__Directions__. When you reach the line containing "agrees budget (OpFinalize" in the records below, start copying exactly, and stop once you have copied the line containing "rewrite (rp_status _ _ _ Hr). unfold Proposal.is_voting_ended.".
#### Supplied information ####
Lemma create_agrees budget proposer action description block total g s :
  simulates budget g s → op_ok (OpCreate proposer action description block total) → 0 <= budget →
  agrees budget (OpCreate proposer action description block total) g s.
Proof.
  intros Hsim (Hb0 & Hb & Ht) ?. destruct s as [ms next]. pose proof (proj1 Hsim) as Hnext.
  unfold agrees. cbn in *. rewrite Hnext. split; [done|].
  eapply (simulates_insert _ g _ (ms, next)); [done| |done|done].
  split; cbn; try done; try lia; try apply NoDup_nil_2; try constructor.
  rewrite wrap_small; [done|]. unfold in_width.
  enough (0 <= voting_period_blocks) by lia. unfold voting_period_blocks, VOTING_PERIOD_BLOCKS.
  repeat case_match; lia.
Qed.

Lemma vote_agrees budget id voter v power block g s :
  simulates budget g s → 0 <= power → budget + power < 2 ^ 128 →
  agrees (budget + power) (OpVote id voter v power block) g s.
Proof.
  intros Hsim Hp Hb. assert (simulates (budget + power) g s) as Hsim'
    by (eapply simulates_more; [|done]; lia).
  destruct s as [ms next]. pose proof (proj1 Hsim) as Hnext. cbn in Hnext.
  unfold agrees, run_op, spec_op, Gov.vote, Gov.get, Gov.put. mrun.
  pose proof (simulates_lookup _ _ _ id Hsim) as Hl. cbn [fst] in Hl.
  destruct (ms !! id) as [m|] eqn:Em; [|by rewrite Hl]. destruct Hl as (p & -> & Hr).
  rewrite (rp_status _ _ _ Hr). unfold Proposal.is_voting_ended, Proposal.has_voted.
  rewrite (rp_end _ _ _ Hr), (rp_voters _ _ _ Hr).
  case_decide as Hst; [rewrite bool_decide_true by done|by rewrite bool_decide_false by done].
  cbn [negb]. destruct (mo_end m <=? block); [done|].
  case_decide as Hv; [by rewrite bool_decide_true by done|rewrite bool_decide_false by done].
  unfold Amount.is_zero. destruct (power =? 0); [done|].
  destruct (apply_vote_represents (E:=GovernanceError) budget voter v power p m)
    as (p' & -> & Hr'); [done..|].
  split; [done|]. by eapply (simulates_insert _ g _ (ms, next)).
Qed.

Lemma finalize_agrees budget id total block g s :
  simulates budget g s → 0 <= total ∧ total * 3300 < 2 ^ 128 → 10000 * budget < 2 ^ 128 →
  agrees budget (OpFinalize id total block) g s.
Proof.
  intros Hsim [Ht0 Ht] Hb. destruct s as [ms next]. pose proof (proj1 Hsim) as Hnext.
  unfold agrees, run_op, spec_op, Gov.finalize, Gov.get, Gov.put. mrun.
  pose proof (simulates_lookup _ _ _ id Hsim) as Hl. cbn [fst snd] in *.
  destruct (ms !! id) as [m|] eqn:Em; [|by rewrite Hl]. destruct Hl as (p & -> & Hr).
  rewrite (rp_status _ _ _ Hr). unfold Proposal.is_voting_ended. rewrite (rp_end _ _ _ Hr).
  case_decide as Hst; [rewrite bool_decide_true by done|by rewrite bool_decide_false by done].
  cbn [negb]. rewrite <- Z.ltb_antisym. destruct (block <? mo_end m); [done|].
  destruct (passes_iff_carried (E:=GovernanceError) budget total p m) as (q & -> & ->);
    [done|lia..|].
  split; [done|]. eapply (simulates_insert _ g _ (ms, next)); [done| |done|done].
  destruct Hr; split; try done. cbn. intros t. by destruct (carried total m).
Qed.

Lemma execute_agrees budget id g s :
  simulates budget g s → agrees budget (OpExecute id) g s.
Proof.
  intros Hsim. destruct s as [ms next]. pose proof (proj1 Hsim) as Hnext.
  unfold agrees, run_op, spec_op, Gov.mark_executed, Gov.get, Gov.put. mrun.
  pose proof (simulates_lookup _ _ _ id Hsim) as Hl. cbn [fst snd] in *.
  destruct (ms !! id) as [m|] eqn:Em; [|by rewrite Hl]. destruct Hl as (p & -> & Hr).
  rewrite (rp_status _ _ _ Hr). pose proof (rp_queued _ _ _ Hr) as Hq.
  destruct (mo_status m) as [| |t| |] eqn:Est; rewrite ?decide_False by done; try done;
    [|by destruct (Hq t)].
  rewrite decide_True by done. split; [done|].
  eapply (simulates_insert _ g _ (ms, next)); [done| |done|done]. by destruct Hr; split.
Qed.

Lemma gov_step budget op g s :
  simulates budget g s → op_ok op → 0 <= budget → 10000 * (budget + op_power op) < 2 ^ 128 →
  agrees (budget + op_power op) op g s.
Proof.
  intros Hsim Hok Hb0 Hb. destruct op; cbn [op_ok op_power] in *; rewrite ?Z.add_0_r in *.
  - by apply create_agrees.
  - apply vote_agrees; [done..|lia].
  - by apply finalize_agrees.
  - by apply execute_agrees.
Qed.

Lemma gov_run budget ops g s :
  simulates budget g s → Forall op_ok ops → 0 <= budget →
  10000 * (budget + list_sumZ op_power ops) < 2 ^ 128 →
  (run_all run_op ops g).1 = (run_all spec_op ops s).1 ∧
  simulates (budget + list_sumZ op_power ops) (run_all run_op ops g).2 (run_all spec_op ops s).2.
Proof.
  revert budget g s. induction ops as [|op ops IH]; intros budget g s Hsim Hok Hb0 Hb.
  { cbn in *. by rewrite Z.add_0_r. }
  apply Forall_cons in Hok as [Hop Hops]. cbn [list_sumZ] in Hb.
  assert (0 <= op_power op) by (destruct op; cbn in *; lia).
  assert (0 <= list_sumZ op_power ops).
  { apply list_sumZ_nonneg. intros o Ho. eapply Forall_forall in Hops; [|done]. destruct o; cbn in *; lia. }
  destruct (gov_step budget op g s) as [Hr1 Hs1]; [done..|lia|].
  cbn [run_all]. destruct (run_op op g) as [r1 g1], (spec_op op s) as [r2 s1]. cbn in Hr1, Hs1.
  destruct (IH (budget + op_power op) g1 s1) as [Hr2 Hs2]; [done..|lia|lia|].
  destruct (run_all run_op ops g1) as [rs1 g2], (run_all spec_op ops s1) as [rs2 s2].
  cbn [fst snd list_sumZ] in *. split; [by subst|].
  by replace (budget + (op_power op + list_sumZ op_power ops))
    with (budget + op_power op + list_sumZ op_power ops) by lia.
Qed.

End refinement.


(** A proposal voted, refused a second ballot, passed and executed. *)
Section witness.
#[local] Existing Instance prefix_crypto.
#[local] Existing Instance key_order_iter.
#[local] Instance unset_env : ProcessEnv := {|
  VTT_VOTING_PERIOD_BLOCKS := None; VTT_EXECUTION_DELAY_BLOCKS := None |}.
#[local] Instance demo_id_codec : Borsh (Z * Address * Z) := countable_borsh _.

Definition demo_proposal_id : H256 := blake3_hash (to_vec (0, Address_ZERO, 10)).

Definition demo_ops : list GovOp :=
  [OpCreate Address_ZERO (DexPause true) "pause" 10 100;
   OpVote demo_proposal_id Address_ZERO Yes 40 11;
   OpVote demo_proposal_id Address_ZERO No 40 12;
   OpExecute demo_proposal_id;
   OpFinalize demo_proposal_id 100 201610;
   OpExecute demo_proposal_id].

End witness.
####
__Problem solution__.
  agrees budget (OpFinalize id total block) g s.
Proof.
  intros Hsim [Ht0 Ht] Hb. destruct s as [ms next]. pose proof (proj1 Hsim) as Hnext.
  unfold agrees, run_op, spec_op, Gov.finalize, Gov.get, Gov.put. mrun.
  pose proof (simulates_lookup _ _ _ id Hsim) as Hl. cbn [fst snd] in *.
  destruct (ms !! id) as [m|] eqn:Em; [|by rewrite Hl]. destruct Hl as (p & -> & Hr).
  rewrite (rp_status _ _ _ Hr). unfold Proposal.is_voting_ended. rewrite (rp_end _ _ _ Hr).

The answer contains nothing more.